The development of MPEs in advanced malignancies can cause significant morbidity and can lead to progressive respiratory failure and death. Adequate drainage of MPEs with subsequent pleural symphysis can provide significant palliation for these patients. Several approaches are available to provide palliation, including repeated thoracentesis, chest tube drainage with chemical pleurodesis, VATS with chemical or mechanical pleurodesis, and surgical pleurectomy/decortication. As mentioned previously, each of these modalities has its limitations, and a more effective and less invasive approach for treating MPEs would be desirable.

It is our opinion that tunneled, indwelling PCs are a cost-effective and desirable approach to the management of MPEs. They can be inserted on an outpatient basis without the subsequent pain, constitutional symptoms, and hospitalization required for chest tube-mediated chemical pleurodesis. The MPEs can then be drained at home by a visiting nurse, and after appropriate training, by a family member. At subsequent follow-up outpatient visits, the pleural fluid output is evaluated, along with the patient's respiratory symptoms and catheter-related problems. Even patients with acute respiratory distress from MPEs can potentially be managed as outpatients using these devices. Before PC use at our institution, these patients would have undergone standard chest tube management of these MPEs. All of these advantages would represent not only a significant cost savings, but also a less invasive and more acceptable palliative approach to the management of MPEs. We do, however, acknowledge a potential selection bias in the fact that the sickest patients might have been excluded from our clinical experience because they were likely admitted for surgical management of their MPEs.
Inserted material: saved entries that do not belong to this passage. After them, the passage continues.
(** * partition_refs: the filter pipeline over a record table

    Shallow embedding of [bin/partition_refs.py].  The script loads a
    metadata table with pandas, narrows it through a chain of boolean
    masks, optionally re-appends trusted rows and caps each species,
    and finally keeps the rows whose sequence is found in a FASTA file.

    A DataFrame is a list of rows, each carrying its index label; a
    column (a pandas Series) is the list of one attribute over the
    rows; a boolean mask is a [list bool] aligned with the rows.
    Identifier files are taken after parsing, as the [set] of
    stripped, non-empty, non-comment lines the script builds.
    Floating point columns are IEEE binary64 values, modelled with
    [SpecFloat]. *)

From Stdlib Require Import ZArith Lia.
From Stdlib Require Import Floats.SpecFloat.
From stdpp Require Import base option list numbers strings gmap.

Open Scope Z_scope.

(** ** Data model *)

(** One row of the table read by [pandas.read_feather]: typed columns,
    [species] being the only one that holds nulls. *)
Module Row.
Record t := mk {
  seqname : string;
  accession : string;
  version : string;
  is_valid : bool;
  tax_id : string;
  species : option string;
  is_type : bool;
  is_out : bool;
  length : Z;
  ambig_count : Z;
  seqhash : string
}.

#[global] Instance eq_dec : EqDecision t.
Proof. solve_decision. Defined.
End Row.

(** The namespace returned by [build_parser().parse_args()].  A flag
    that takes a file holds the identifier set read from that file,
    [None] when the flag is absent. *)
Module Args.
Record t := mk {
  drop_duplicate_sequences : bool;
  is_valid : bool;
  trusted_taxids : option (gset string);
  do_not_trust : option (gset string);
  inliers : bool;
  is_species : bool;
  is_type : bool;
  min_length : option Z;
  prop_ambig_cutoff : option spec_float;
  species_cap : option Z;
  trusted : option (gset string)
}.
End Args.

(** A frame: rows in table order, each with its index label. *)
Definition frame : Type := list (nat * Row.t).

(** [pandas.read_feather]: the rows get the labels 0, 1, 2, ... *)
Definition read_feather (rows : list Row.t) : frame :=
  zip (seq 0 (List.length rows)) rows.

(** ** Series and mask primitives *)

(** [info[c]]: a column. *)
Definition col {A} (c : Row.t → A) (info : frame) : list A :=
  map (λ ir, c ir.2) info.

(** [s.isin(ids)] *)
Definition isin (ids : gset string) (s : list string) : list bool :=
  map (λ x, bool_decide (x ∈ ids)) s.

(** [~s] and [s1 | s2] on boolean series. *)
Definition inv (s : list bool) : list bool := map negb s.
Definition bor (s1 s2 : list bool) : list bool := zip_with orb s1 s2.

(** [df[mask]]: the rows where the mask holds. *)
Fixpoint getitem {A} (df : list A) (mask : list bool) : list A :=
  match df, mask with
  | x :: df', b :: mask' =>
      if b then x :: getitem df' mask' else getitem df' mask'
  | _, _ => []
  end.

(** [df.loc[mask, 'keep'] = v] on the [keep] column. *)
Definition loc_set (mask : list bool) (v : bool) (keep : list bool) : list bool :=
  zip_with (λ (m k : bool), if m then v else k) mask keep.

(** ** Python truth values, as tested by [if args.x:] *)

Definition truthy_int (o : option Z) : option Z :=
  match o with
  | Some z => if z =? 0 then None else Some z
  | None => None
  end.

Definition float_zero : spec_float := S754_zero false.

Definition truthy_float (o : option spec_float) : option spec_float :=
  match o with
  | Some c => if SFeqb c float_zero then None else Some c
  | None => None
  end.

(** ** binary64 arithmetic on columns *)

Definition prec : Z := 53.
Definition emax : Z := 1024.

(** An int64 cell converted to float64 (round to nearest even). *)
Definition float_of_int (z : Z) : spec_float := binary_normalize prec emax z 0 false.

(** [info['ambig_count'] / info['length']]: element-wise true division;
    a zero divisor gives an infinity or a NaN, no exception. *)
Definition truediv (s1 s2 : list Z) : list spec_float :=
  zip_with (λ x y, SFdiv prec emax (float_of_int x) (float_of_int y)) s1 s2.

(** [s <= c] *)
Definition le_scalar (s : list spec_float) (c : spec_float) : list bool :=
  map (λ x, SFleb x c) s.

(** [s >= m] on an integer column. *)
Definition ge_scalar (s : list Z) (m : Z) : list bool :=
  map (λ x, m <=? x) s.

(** ** OR options (lines 83-95) *)

Definition or_keep (a : Args.t) (info : frame) : list bool :=
  let keep := map (λ _, true) info in
  let keep :=
    if Args.is_valid a
    then loc_set (inv (col Row.is_valid info)) false keep
    else keep in
  match Args.trusted_taxids a with
  | Some ids => loc_set (isin ids (col Row.tax_id info)) true keep
  | None => keep
  end.

Definition or_phase (a : Args.t) (info : frame) : frame :=
  getitem info (or_keep a info).

(** ** AND options (lines 97-123) *)

Definition min_length_filter (min_length : option Z) (info : frame) : frame :=
  match truthy_int min_length with
  | Some m => getitem info (ge_scalar (col Row.length info) m)
  | None => info
  end.

Definition prop_ambig_filter (cutoff : option spec_float) (info : frame) : frame :=
  match truthy_float cutoff with
  | Some c =>
      let prop_ambig := truediv (col Row.ambig_count info) (col Row.length info) in
      getitem info (le_scalar prop_ambig c)
  | None => info
  end.

Definition is_type_filter (on : bool) (info : frame) : frame :=
  if on then getitem info (col Row.is_type info) else info.

Definition isna (s : list (option string)) : list bool :=
  map (λ x, match x with None => true | Some _ => false end) s.

Definition is_species_filter (on : bool) (info : frame) : frame :=
  if on then getitem info (inv (isna (col Row.species info))) else info.

Definition inliers_filter (on : bool) (info : frame) : frame :=
  if on then getitem info (inv (col Row.is_out info)) else info.

Definition do_not_trust_filter (dnt : option (gset string)) (info : frame) : frame :=
  match dnt with
  | Some dnt =>
      let info := getitem info (inv (isin dnt (col Row.tax_id info))) in
      let info := getitem info (inv (isin dnt (col Row.accession info))) in
      let info := getitem info (inv (isin dnt (col Row.version info))) in
      getitem info (inv (isin dnt (col Row.seqname info)))
  | None => info
  end.

Definition and_phase (a : Args.t) (info : frame) : frame :=
  let info := min_length_filter (Args.min_length a) info in
  let info := prop_ambig_filter (Args.prop_ambig_cutoff a) info in
  let info := is_type_filter (Args.is_type a) info in
  let info := is_species_filter (Args.is_species a) info in
  let info := inliers_filter (Args.inliers a) info in
  do_not_trust_filter (Args.do_not_trust a) info.

(** ** Duplicate sequences (lines 125-127) *)

(** [df.duplicated(subset, keep='first')]: a row is a duplicate when an
    earlier row has the same key. *)
Fixpoint duplicated {K} `{EqDecision K} (seen : list K) (keys : list K) : list bool :=
  match keys with
  | [] => []
  | k :: keys' => bool_decide (k ∈ seen) :: duplicated (k :: seen) keys'
  end.

Definition drop_duplicates (info : frame) : frame :=
  getitem info (inv (duplicated [] (col (λ r, (Row.accession r, Row.seqhash r)) info))).

Definition dedup_stage (on : bool) (info : frame) : frame :=
  if on then drop_duplicates info else info.

(** ** Rows with nulls *)

(** After [DataFrame.where] any cell can be null, so the table that
    leaves the trusted step has nullable cells in every column.  (The
    int columns become float columns holding the same numbers.) *)
Module NRow.
Record t := mk {
  seqname : option string;
  accession : option string;
  version : option string;
  is_valid : option bool;
  tax_id : option string;
  species : option string;
  is_type : option bool;
  is_out : option bool;
  length : option Z;
  ambig_count : option Z;
  seqhash : option string
}.

#[global] Instance eq_dec : EqDecision t.
Proof. solve_decision. Defined.

(** A row whose cells are all null. *)
Definition blank : t :=
  mk None None None None None None None None None None None.
End NRow.

Definition nframe : Type := list (nat * NRow.t).

Definition upcast (r : Row.t) : NRow.t :=
  NRow.mk (Some (Row.seqname r)) (Some (Row.accession r)) (Some (Row.version r))
          (Some (Row.is_valid r)) (Some (Row.tax_id r)) (Row.species r)
          (Some (Row.is_type r)) (Some (Row.is_out r)) (Some (Row.length r))
          (Some (Row.ambig_count r)) (Some (Row.seqhash r)).

Definition upcast_row (ir : nat * Row.t) : nat * NRow.t := (ir.1, upcast ir.2).

(** ** Trusted records (lines 75-81 and 129-132) *)

(** [info[version.isin(recs) | accession.isin(recs) | seqname.isin(recs)]] *)
Definition select_trusted (recs : gset string) (info : frame) : frame :=
  getitem info
    (bor (bor (isin recs (col Row.version info))
              (isin recs (col Row.accession info)))
         (isin recs (col Row.seqname info))).

(** [info.reindex_like(trusted)] at one label: the row of [info] that
    carries the label, nulls when there is none. *)
Definition reindex (info : frame) (i : nat) : option Row.t :=
  snd <$> List.find (λ jr : nat * Row.t, bool_decide (jr.1 = i)) info.

(** One cell of [trusted[~trusted.isin(info)]].  [x] is the cell of
    [trusted], [y] the cell of [info] under the same label and column.
    [isin] compares the two with [==], which is false as soon as one
    side is null; indexing by the negated boolean frame is
    [trusted.where(...)], which keeps [x] where the negation holds and
    puts a null elsewhere. *)
Definition where_not_isin {A} `{EqDecision A} (x y : option A) : option A :=
  let eq :=
    match x, y with
    | Some u, Some v => bool_decide (u = v)
    | _, _ => false
    end in
  if negb eq then x else None.

Definition not_isin_row (info : frame) (ir : nat * Row.t) : nat * NRow.t :=
  let o := reindex info ir.1 in
  let r := ir.2 in
  (ir.1,
   NRow.mk
     (where_not_isin (Some (Row.seqname r)) (Row.seqname <$> o))
     (where_not_isin (Some (Row.accession r)) (Row.accession <$> o))
     (where_not_isin (Some (Row.version r)) (Row.version <$> o))
     (where_not_isin (Some (Row.is_valid r)) (Row.is_valid <$> o))
     (where_not_isin (Some (Row.tax_id r)) (Row.tax_id <$> o))
     (where_not_isin (Row.species r) (o ≫= Row.species))
     (where_not_isin (Some (Row.is_type r)) (Row.is_type <$> o))
     (where_not_isin (Some (Row.is_out r)) (Row.is_out <$> o))
     (where_not_isin (Some (Row.length r)) (Row.length <$> o))
     (where_not_isin (Some (Row.ambig_count r)) (Row.ambig_count <$> o))
     (where_not_isin (Some (Row.seqhash r)) (Row.seqhash <$> o))).

(** [info.append(trusted[~trusted.isin(info)])]; labels are kept. *)
Definition append_trusted (trusted : option frame) (info : frame) : nframe :=
  match trusted with
  | Some trusted => map upcast_row info ++ map (not_isin_row info) trusted
  | None => map upcast_row info
  end.

(** ** Species cap (lines 134-136) *)

(** [range(n)] *)
Definition range (n : Z) : list nat := seq 0 (Z.to_nat n).

Definition occurrences (k : string) (l : list string) : nat :=
  List.length (List.filter (λ x, bool_decide (x = k)) l).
Our experience at the University of Pennsylvania Medical Center suggests that insertion of tunneled, indwelling PCs for outpatient management of MPEs provides a minimally invasive, cost-effective approach for this common clinical problem compared with current strategies for the management of MPEs. In the United States, the Cancer and Leukemia Group B (CALGB) is currently conducting a phase III randomized, controlled trial comparing current recommended guidelines of chest tube drainage with talc slurry pleurodesis with that of outpatient PC-mediated MPE control, which will include quality-of-life comparisons between the 2 groups. Ultimately, this multicenter study might provide the answer as to the best overall approach to the management of the patient with symptomatic MPE.